L'albero della storia è sempre verde

L'albero della storia è sempre verde

"Teniamo ben ferma la comprensione del fatto che, di regola, le classi dominanti vincono sempre perché sempre in possesso della comprensione della totalità concettuale della riproduzione sociale, e le classi dominate perdono sempre per la loro stupidità strategica, dovuta all’impossibilità materiale di accedere a questa comprensione intellettuale. Nella storia universale comparata non vi sono assolutamente eccezioni. La prima e l’unica eccezione è il 1917 russo. Per questo, sul piano storico-mondiale, Lenin è molto più grande di Marx. Marx è soltanto il coronamento del grande pensiero idealistico ed umanistico tedesco, ed il fondatore del metodo della comprensione della storia attraverso i modi di produzione. Ma Lenin è molto di più. Lenin è il primo esempio storico in assoluto in cui le classi dominate, sia pure purtroppo soltanto per pochi decenni, hanno potuto vincere contro le classi dominanti. Bisogna dunque studiare con attenzione sia le ragioni della vittoria che le ragioni della sconfitta. Ma esse stanno in un solo complesso di problemi, la natura del partito comunista ed il suo rovesciamento posteriore classistico, individualistico e soprattutto anti- comunitario" Costanzo Preve da "Il modo di produzione comunitario. Il problema del comunismo rimesso sui piedi"

lunedì 17 dicembre 2018

Il Sistema massonico mafioso politico dispiega la sua potenza e questa la dice lunga sullo spessore culturale della guerra che l'Italia deve combattere per uscire dalle pastoie dei poteri che la tengono legata e ferma nell'immobilità a difesa dell'esistente

Massoneria/Firenze- Festa della Luce con Alfonso Ortega dalla Spagna

di Giuseppe Criseo

Sala gremitissima dice il comunicato ufficiale del Grande Oriente d’Italia e la foto dell’evento la dice lunga sui numeri e sulla presenza qualificata (come di consueto) nonostante le campagne anti-massoneria.

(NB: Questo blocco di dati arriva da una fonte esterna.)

(* ===== verification/Lsm.v ===== *)
(** Lsm: the LSM tree of test/LSMTree/lsm.c, an in-memory buffer of nodes and one file on disk.
    A tree function takes the tree and runs in [io]; what it returns carries the changed tree.
    Messages are written without their final newline, and what malloc is never asked to free is
    not tracked. *)

From Stdlib Require Import ZArith Lia.
From stdpp Require Import base list gmap strings.
From S2P Require Import Prelude Memory Stdio LsmSort LsmFile.

(** [block] is the whole malloc'ed array, of which the first [next_empty] nodes are in use.
    [src: test/LSMTree/lsm.h 19-28 lsm] *)
Record lsm : Type := Lsm {
  block_size : Z;
  k : Z;
  node_size : Z;
  next_empty : Z;
  block : list node;
  disk1 : string;
  sorted : bool
}.

(** [src: test/LSMTree/lsm.h 30-33 nodei] *)
Record nodei : Type := Nodei { ni_node : node; ni_index : Z }.

Definition set_block (tree : lsm) (b : list node) : lsm :=
  Lsm (block_size tree) (k tree) (node_size tree) (next_empty tree) b (disk1 tree) (sorted tree).
Definition set_next_empty (tree : lsm) (n : Z) : lsm :=
  Lsm (block_size tree) (k tree) (node_size tree) n (block tree) (disk1 tree) (sorted tree).

(** The perror calls on the return value of fread; [at_eof] is feof(f), and ferror does not occur.
    [src: test/LSMTree/lsm.c 19-28 check_file_ret] *)
Definition check_file_ret (at_eof : bool) (r : Z) : io unit :=
  if r =? 0 then if at_eof then perror "EOF found" else mret tt else mret tt.

(** feof after an fread of [r] items out of [n]: the read met the end of the file. *)
Definition feof_after (n r : Z) : bool := r <? n.

Section lsm.
Context `{A : Allocator}.

(** A fresh array of [n] nodes holds junk. *)
Definition junk_nodes (n : Z) : list node :=
  replicate (Z.to_nat n) (Node malloc_junk malloc_junk).

(** [None] is the null pointer.
    [src: test/LSMTree/lsm.c 38-61 init_new_lsm] *)
Definition init_new_lsm (buffer_size : Z) (sorted : bool) : io (option lsm) :=
  if negb (malloc_ok 48) then perror "init_lsm: block is null";; mret None
  else
    let node_size := 8 in
    let size := u64 (buffer_size * node_size) in
    if negb (malloc_ok size) then perror "init_lsm: block is null";; mret None
    else mret (Some (Lsm buffer_size 2 node_size 0 (junk_nodes (size / 8))
                         "disk_storage.txt" sorted)).

(** The loop [for (int i = 0; i < n; ++i) if (a[i].key == k)] of both searches.
    [src: test/LSMTree/lsm.c 152-163 search_buffer] *)
Fixpoint find_key (fuel : nat) (a : list node) (n k i : Z) : outcome (option (node * Z)) :=
  match fuel with
  | O => Fault OutOfFuel
  | S fuel' =>
      if u64 i <? n then
        x ← arr_get a i;
        if key x =? k then Ret (Some (x, i))
        else i' ← int_add i 1; find_key fuel' a n k i'
      else Ret None
  end.

Definition find_fuel (n : Z) : nat := S (Z.to_nat n).

(** [nodei *nodei = malloc(sizeof(nodei))]: the name of the variable hides the type, so the
    request is for a pointer, 8 bytes, while [index] lies at bytes 8 to 11 of the struct.
    [src: test/LSMTree/lsm.c 156-161 search_buffer] *)
Definition new_nodei (x : node) (i : Z) : outcome nodei :=
  if negb (malloc_ok 8) then Fault NullDeref
  else if malloc_usable 8 <? 12 then Fault HeapOverflow
  else Ret (Nodei (Node (key x) (val x)) i).

(** [src: test/LSMTree/lsm.c 150-165 search_buffer] *)
Definition search_buffer (key : Z) (tree : lsm) : io (option nodei) :=
  r ← lift (find_key (find_fuel (next_empty tree)) (block tree) (next_empty tree) key 0);
  match r with
  | Some (x, i) => ni ← lift (new_nodei x i); mret (Some ni)
  | None => mret None
  end.

(** [src: test/LSMTree/lsm.c 176 search_disk] *)
Definition search_file : string := "disk_storae.txt".

(** malloc of [n] nodes followed by fread into it.  The nodes that fread did not fill stay junk.
    [src: test/LSMTree/lsm.c 186-188 search_disk] *)
Definition read_nodes (n : Z) (rest : bytes) : io (list node) :=
  let size := u64 (8 * n) in
  let '(r, got, _) := fread_nodes n rest in
  if negb (malloc_ok size) && (0 <? n) then fail NullDeref
  else if malloc_usable size <? 8 * r then fail HeapOverflow
  else
    check_file_ret (feof_after n r) r;;
    mret (got ++ junk_nodes (size / 8 - r)).

(** [src: test/LSMTree/lsm.c 173-213 search_disk] *)
Definition search_disk (key : Z) (tree : lsm) : io (option nodei) :=
  f ← fopen_r search_file;
  match f with
  | None => perror "search_disk: open 1: ";; mret None
  | Some rest =>
      let '(r, num_elements, rest) := fread_size_t None rest in
      check_file_ret (feof_after 1 r) r;;
      match num_elements with
      | None => fail Indeterminate
      | Some num_elements =>
          file_data ← read_nodes num_elements rest;
          r ← lift (find_key (find_fuel num_elements) file_data num_elements key 0);
          match r with
          | Some (x, i) => ni ← lift (new_nodei x i); mret (Some ni)
          | None => mret None
          end
      end
  end.

(** [src: test/LSMTree/lsm.c 221-240 get] *)
Definition get (key : Z) (tree : lsm) : io (option node) :=
  ni ← search_buffer key tree;
  match ni with
  | Some ni => mret (Some (ni_node ni))
  | None =>
      ni ← search_disk key tree;
      match ni with
      | Some ni => mret (Some (ni_node ni))
      | None => mret None
      end
  end.

(** The part of [write_to_disk] for a file that exists: read it and merge the buffer into it;
    the merged array and the number of nodes the code will write.
    [src: test/LSMTree/lsm.c 260-283 write_to_disk] *)
Definition merge_with_file (tree : lsm) (rest : bytes) : io (list node * Z) :=
  let '(r, num_elements, rest) := fread_size_t (Some 0) rest in
  check_file_ret (feof_after 1 r) r;;
  match num_elements with
  | None => fail Indeterminate
  | Some num_elements =>
      if negb (malloc_ok (u64 (8 * num_elements))) then fail AssertFailed
      else
        file_data ← read_nodes num_elements rest;
        let size := u64 (8 * u64 (num_elements + next_empty tree)) in
        if negb (malloc_ok size) then fail NullDeref
        else
          complete_data ← lift (merge (junk_nodes (size / 8)) file_data (i32 num_elements)
                                      (block tree) (i32 (next_empty tree)));
          mret (complete_data, u64 (num_elements + block_size tree))
  end.

(** The buffer is sorted first when the tree keeps sorted files.
    [src: test/LSMTree/lsm.c 253-257 write_to_disk] *)
Definition sort_block (tree : lsm) : io lsm :=
  if sorted tree then
    let n := i32 (next_empty tree) in
    b ← lift (merge_sort (merge_sort_fuel n) (block tree) n);
    mret (set_block tree b)
  else mret tree.

(** fwrite(a, sizeof(node), n, f) reads [n] nodes of [a]; the bytes written. *)
Definition fwrite_nodes (a : list node) (n : Z) : outcome bytes :=
  xs ← arr_slice a 0 n; Ret (nodes_bytes xs).

(** [src: test/LSMTree/lsm.c 247-320 write_to_disk] *)
Definition write_to_disk (tree : lsm) : io (Z * lsm) :=
  tree ← sort_block tree;
  '(file_not_existed, _) ← stat (disk1 tree);
  '(complete_data, num_elements) ←
    (if file_not_existed =? 0 then
       fr ← fopen_r (disk1 tree);
       match fr with
       | None => fail NullDeref
       | Some rest => merge_with_file tree rest
       end
     else mret (block tree, 0));
  let num_elements := if num_elements <=? 0 then next_empty tree else num_elements in
  let content := fwrite_at [] 0 (le_bytes 8 num_elements) in
  data ← lift (fwrite_nodes complete_data num_elements);
  let content := fwrite_at content 8 data in
  (if num_elements =? 0 then perror "put: fwrite 5: " else mret tt);;
  fclose_w (disk1 tree) content;;
  mret (0, set_next_empty tree 0).

(** [src: test/LSMTree/lsm.c 328-343 put] *)
Definition put (key val : Z) (tree : lsm) : io (Z * lsm) :=
  '(r, tree) ← (if next_empty tree =? block_size tree then write_to_disk tree
                else mret (0, tree));
  b ← lift (arr_set (block tree) (next_empty tree) (Node key val));
  mret (r, set_next_empty (set_block tree b) (u64 (next_empty tree + 1))).

(** memmove of [n] bytes from node [src] to node [dst] of the array [a].
    [src: test/LSMTree/lsm.c 360 delete] *)
Definition move_bytes (a : list node) (dst src n : Z) : outcome (list node) :=
  bs ← arr_move (nodes_bytes a) (8 * dst) (8 * src) n;
  Ret (nodes_of_bytes (length a) bs).

(** The branch of [delete] for a key that the searches find on disk.
    [src: test/LSMTree/lsm.c 364-420 delete] *)
Definition delete_on_disk (key : Z) (tree : lsm) : io (Z * lsm) :=
  ni ← search_disk key tree;
  match ni with
  | None => fail AssertFailed
  | Some ni =>
      fr ← fopen_r (disk1 tree);
      match fr with
      | None => perror "delete: open: ";; fail NullDeref
      | Some rest =>
          let '(r, num_elements, rest) := fread_size_t (Some 0) rest in
          check_file_ret (feof_after 1 r) r;;
          match num_elements with
          | None => fail Indeterminate
          | Some num_elements =>
              if negb (malloc_ok (u64 (8 * num_elements))) then fail AssertFailed
              else
                file_data ← read_nodes num_elements rest;
                let num_elements := u64 (num_elements - 1) in
                file_data ← lift (move_bytes file_data (ni_index ni) (ni_index ni + 1)
                                             (u64 (num_elements - ni_index ni)));
                let content := fwrite_at [] 0 (le_bytes 8 num_elements) in
                data ← lift (fwrite_nodes file_data num_elements);
                let content := fwrite_at content 8 data in
                (if num_elements =? 0 then perror "delete fwrite: " else mret tt);;
                fclose_w (disk1 tree) content;;
                mret (0, tree)
          end
      end
  end.

(** [src: test/LSMTree/lsm.c 351-423 delete] *)
Definition delete (key : Z) (tree : lsm) : io (Z * lsm) :=
  ni ← search_buffer key tree;
  match ni with
  | Some ni =>
      let tree := set_next_empty tree (u64 (next_empty tree - 1)) in
      b ← lift (move_bytes (block tree) (ni_index ni) (ni_index ni + 1)
                           (u64 (block_size tree - ni_index ni)));
      mret (0, set_block tree b)
  | None => delete_on_disk key tree
  end.

(** [ni->index] is read before [ni] is compared with NULL, so the branch that deletes and puts
    is never reached.  Each printf passes the value of a comma expression: one argument.
    [src: test/LSMTree/lsm.c 432-453 update] *)
Definition update (key val : Z) (tree : lsm) : io (Z * lsm) :=
  ni ← search_buffer key tree;
  match ni with
  | None => fail NullDeref
  | Some ni =>
      printf "index is : ni %d" [ni_index ni];;
      printf "updating key: %d, val: %d" [LsmSort.val (ni_node ni)];;
      b ← lift (arr_set (block tree) (ni_index ni) (Node key val));
      printf "to key: %d val: %d" [val];;
      mret (0, set_block tree b)
  end.

(** The printing loop of both print functions.
    [src: test/LSMTree/lsm.c 462-466 print_buffer_data] *)
Fixpoint print_nodes (fuel : nat) (a : list node) (n i : Z) : io unit :=
  match fuel with
  | O => fail OutOfFuel
  | S fuel' =>
      if u64 i <? n then
        x ← lift (arr_get a i);
        printf "key %i " [key x];;
        printf "value %i " [LsmSort.val x];;
        i' ← lift (int_add i 1);
        print_nodes fuel' a n i'
      else mret tt
  end.

(** [src: test/LSMTree/lsm.c 460-467 print_buffer_data] *)
Definition print_buffer_data (tree : lsm) : io unit :=
  print_nodes (find_fuel (next_empty tree)) (block tree) (next_empty tree) 0.

(** [src: test/LSMTree/lsm.c 474-519 print_disk_data] *)
Definition print_disk_data (tree : lsm) : io unit :=
  printf "Printing disk data ..." [];;
  f ← fopen_r (disk1 tree);
  match f with
  | None => fail NullDeref
  | Some rest =>
      let '(r, num_elements, rest) := fread_size_t (Some 0) rest in
      match num_elements with
      | None => fail Indeterminate
      | Some num_elements =>
          printf "num_elements is %d" [i32 num_elements];;
          check_file_ret (feof_after 1 r) r;;
          (if negb (malloc_ok (u64 (8 * num_elements)))
           then perror "print_disk_data: unsuccessful allocation " else mret tt);;
          file_data ← read_nodes num_elements rest;
          print_nodes (find_fuel num_elements) file_data num_elements 0
      end
  end.
End lsm.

Presente il sindaco Dario Nardella, che in apertura dei lavori ha portato i saluti dell’Amministrazione comunale, che ha dichiarato: “Ho voluto partecipare a questo evento – ha concluso- per condividere con voi questi pochi pensieri alla vigilia di una festa che ci accomuna tutti. Ed è con questo messaggio di augurio e di sollecitazione che vi saluto”.


Ha moderato l’incontro il presidente circoscrizionale Francesco Borgognoni e chiuso i lavori il Gran Maestro Stefano Bisi. All’evento ospite d’eccezione Oscar de Alfonso Ortega, Gran Maestro della Gran Loggia di Spagna e neo eletto Segretario Esecutivo della Conferenza Mondiale delle Gran Logge.

il presidente circoscrizionale Francesco Borgognoni che ha spiegato la scelta della Toscana:”la precisa scelta di tenere non una tornata, ma un vero e proprio momento aperto a tutti, di riflessione sulla nostra identità, a partire dalla Toscana, la cui storia anche recente non potrebbe essere ricostruita se si ignorasse il contributo dalla Massoneria, presente ovunque a cominciare dalla toponomastica delle città toscane, che con le molte strade intitolate ai liberi muratori testimoniano l’importanza del ruolo che l’Istituzione ha avuto nel corso della storia”

Stefano Bisi il Gran Maestro ha parlato della Toscana, sua terra natale. “Una terra dolce e amara”, come l’ha definita. “La terra del vino e dei cantuccini di Prato, della Chianina, inventata dal nostro fratello Ezio Marchi all’inizio del Novecento per far mangiare la carne ai poveri. Una terra del mutuo soccorso”, aggiungendo nel suo intervento:

“Siamo sognatori -ha aggiunto- anche noi abbiamo un sogno, un sogno da estendere a tutti gli esseri umani proprio nel giorno in cui celebriamo la festa della luce. La luce ce l’abbiamo nel cuore e l’interruttore del cuore non si spegne mai.”